Methamphetamine use is growing in the United States and around the world. Hypocretin/orexin (HCRT) is a neuropeptide closely associated with drug-taking behaviors and stress response systems in humans and rodents. HCRT signaling occurs at HCRT-receptor 1 (HCRT-R1) and -receptor 2 (HCRT-R2); the contribution of signaling at each of these receptors to methamphetamine self-administration in rodents is largely unknown. These studies investigate the extent to which pharmacological HCRT-R1 and -R2 antagonists (RTIOX-276 [RTI] and JNJ-10397049 [JNJ], respectively) attenuate methamphetamine intake in adult male Wistar rats allowed either short or long access to intravenous methamphetamine self-administration under fixed and progressive ratio schedules of reinforcement.
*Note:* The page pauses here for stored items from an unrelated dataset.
(* ===== verification/ClientCleanup.v ===== *)
(** Background upkeep of the server: [resource-tuner/core/PulseMonitor.cpp] (dead
    clients), [resource-tuner/core/ClientGarbageCollector.cpp] (the untune requests
    issued for them) and the suspend and resume handler of
    [resource-tuner/dbus-modules/StateDetector.cpp].

    The addresses of the untune requests a cleanup allocates are an argument; [None]
    is a failed allocation. *)
From S2P Require Import Prelude UrmTypes Message Resource DLManager AuxRoutines TargetRegistry.
From S2P Require Import ResourceRegistry Request Double CocoTable ClientDataManager OrderedQueue RequestManager RateLimiter.
From S2P Require Import RequestHandler Server.
Open Scope list_scope.
Open Scope Z_scope.

(** ** ClientGarbageCollector.cpp *)
Definition GcQueue : Type := list Z.   (* mGcQueue *)

Definition submitClientForCleanup (clientPid : Z) (c : ClientDataManager) (gc : GcQueue)
  : result GcQueue :=
  threadIDs ← getThreadsByClientId clientPid [] c;
  Ok (gc ++ threadIDs).

Section Upkeep.
Context `{HashOrder}.

(** The untune request for one handle of a dead client. *)
Definition untune_handle (untune : ptr) (junk : Message) (handle : Z) (sv : Server) : result Server :=
  match (getRequestFromMap handle (sv_manager sv)).1 with
  | None => Ok sv
  | Some p =>
    request ← request_at (sv_requests sv) (Some p);
    match untune with
    | None => Ok sv
    | Some u =>
      let u_req := populateUntuneRequest request (Request_init junk) in
      let u_req := with_msg (setPriority REQ_PRIORITY_HIGH (req_msg u_req)) u_req in
      enqueue u (sv_set_requests (<[u := u_req]> (sv_requests sv)) sv)
    end
  end.

Fixpoint untune_handles (untune : Z -> ptr) (junk : Message) (handles : list Z) (sv : Server)
  : result Server :=
  match handles with
  | [] => Ok sv
  | h :: handles => sv ← untune_handle (untune h) junk h sv; untune_handles untune junk handles sv
  end.

(** One thread taken from the cleanup queue. *)
Definition cleanup_thread (untune : Z -> ptr) (junk : Message) (clientTID : Z) (sv : Server)
  : result Server :=
  let '(clientHandles, c) := getRequestsByClientID clientTID (sv_clients sv) in
  match clientHandles with
  | None => Ok (sv_set_clients c sv)
  | Some hs =>
    c ← deleteClientTID clientTID c;
    untune_handles untune junk (set_order hs) (sv_set_clients c sv)
  end.

(** [performCleanup]: the bound of the loop is recomputed from the shrinking queue. *)
Fixpoint cleanup_loop (fuel : nat) (batchSize count : Z) (untune : Z -> ptr) (junk : Message)
    (gc : GcQueue) (sv : Server) : result (GcQueue * Server) :=
  if count <? Z.min (wrap_u 32 (Z.of_nat (length gc))) batchSize then
    match fuel, gc with
    | O, _ => Fault OutOfFuel
    | _, [] => Fault OutOfRange
    | S fuel, clientTID :: gc =>
      sv ← cleanup_thread untune junk clientTID sv;
      cleanup_loop fuel batchSize (count + 1) untune junk gc sv
    end
  else Ok (gc, sv).

Definition performCleanup (batchSize : Z) (untune : Z -> ptr) (junk : Message) (gc : GcQueue)
    (sv : Server) : result (GcQueue * Server) :=
  cleanup_loop (length gc) batchSize 0 untune junk gc sv.

(** ** PulseMonitor.cpp *)
Definition comm_path (pid : Z) : string := "/proc/" +:+ to_string pid +:+ "/comm".

Fixpoint check_clients (fs : FileSystem) (pids : list Z) (gc : GcQueue) (c : ClientDataManager)
  : result (GcQueue * ClientDataManager) :=
  match pids with
  | [] => Ok (gc, c)
  | pid :: pids =>
    if negb (fileExists fs (comm_path pid)) then
      gc ← submitClientForCleanup pid c gc;
      check_clients fs pids gc (deleteClientPID pid c)
    else check_clients fs pids gc c
  end.

Definition checkForDeadClients (fs : FileSystem) (gc : GcQueue) (c : ClientDataManager)
  : result (GcQueue * ClientDataManager) :=
  check_clients fs (getActiveClientList [] c) gc c.

(** ** StateDetector.cpp *)

(** The pending requests, submitted again one by one. *)
Fixpoint resubmit {R} `{!ResourceConfigs R} (reg : R) (mode maxReq : Z) (lim : RateLimiter)
    (fs : FileSystem) (al : ClientAllocs) (junk now : Z) (ps : list positive) (sv : Server)
  : result Server :=
  match ps with
  | [] => Ok sv
  | p :: ps =>
    sv ← submitResProvisionRequest reg mode maxReq lim fs al junk p false now sv;
    resubmit reg mode maxReq lim fs al junk now ps sv
  end.

(** [onSdBusMessageReceived]: the new device mode and state. *)
Definition onSdBusMessageReceived {R} `{!ResourceConfigs R} (reg : R) (maxReq : Z) (lim : RateLimiter)
    (fs : FileSystem) (al : ClientAllocs) (junk now : Z) (untune : positive -> ptr)
    (junkMsg : Message) (sleepStatus : bool) (currMode : Z) (sv : Server) : result (Z * Server) :=
  if sleepStatus then
    if negb (Z.land currMode MODE_RESUME =? 0) then
      let currMode := wrap_s 8 (Z.lor (Z.land currMode (Z.lnot MODE_RESUME)) MODE_SUSPEND) in
      '(rq, rm, q) ← moveToPendingList untune junkMsg (sv_requests sv, sv_manager sv, sv_queue sv);
      Ok (currMode, sv_set_queue q (sv_set_manager rm (sv_set_requests rq sv)))
    else Ok (currMode, sv)
  else
    if negb (Z.land currMode MODE_SUSPEND =? 0) then
      let currMode := wrap_s 8 (Z.lor (Z.land currMode (Z.lnot MODE_SUSPEND)) MODE_RESUME) in
      sv ← resubmit reg currMode maxReq lim fs al junk now (getPendingList (sv_manager sv)) sv;
      Ok (currMode, sv_set_manager (clearPending (sv_manager sv)) sv)
    else Ok (currMode, sv).
End Upkeep.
RTI and JNJ each elicited a dose-dependent attenuation of methamphetamine intake in rats allowed long, but not short, access to methamphetamine. Each antagonist also produced mild sedative-like effects on locomotor activity in drug naïve and short, but not long, access self-administration in rats. To further examine the role of HCRT in methamphetamine long access conditions, we measured HCRT-1 and HCRT-receptor densities in the amygdala, finding increased HCRT-1 and HCRT-R1 in the central amygdala (CeA), suggesting CeA as a target for HCRT activity in methamphetamine addiction-like behavior. Subsequent chemogenetic silencing of HCRT-neuronal projections from the dorsal hypothalamus to the CeA, a stress sensitive brain region implicated in addiction-like behaviors, significantly attenuated methamphetamine self-administration in rats allowed long access. Combined, these results suggest that HCRT signaling in the CeA is necessary for escalated methamphetamine-taking behavior characteristic of methamphetamine addiction.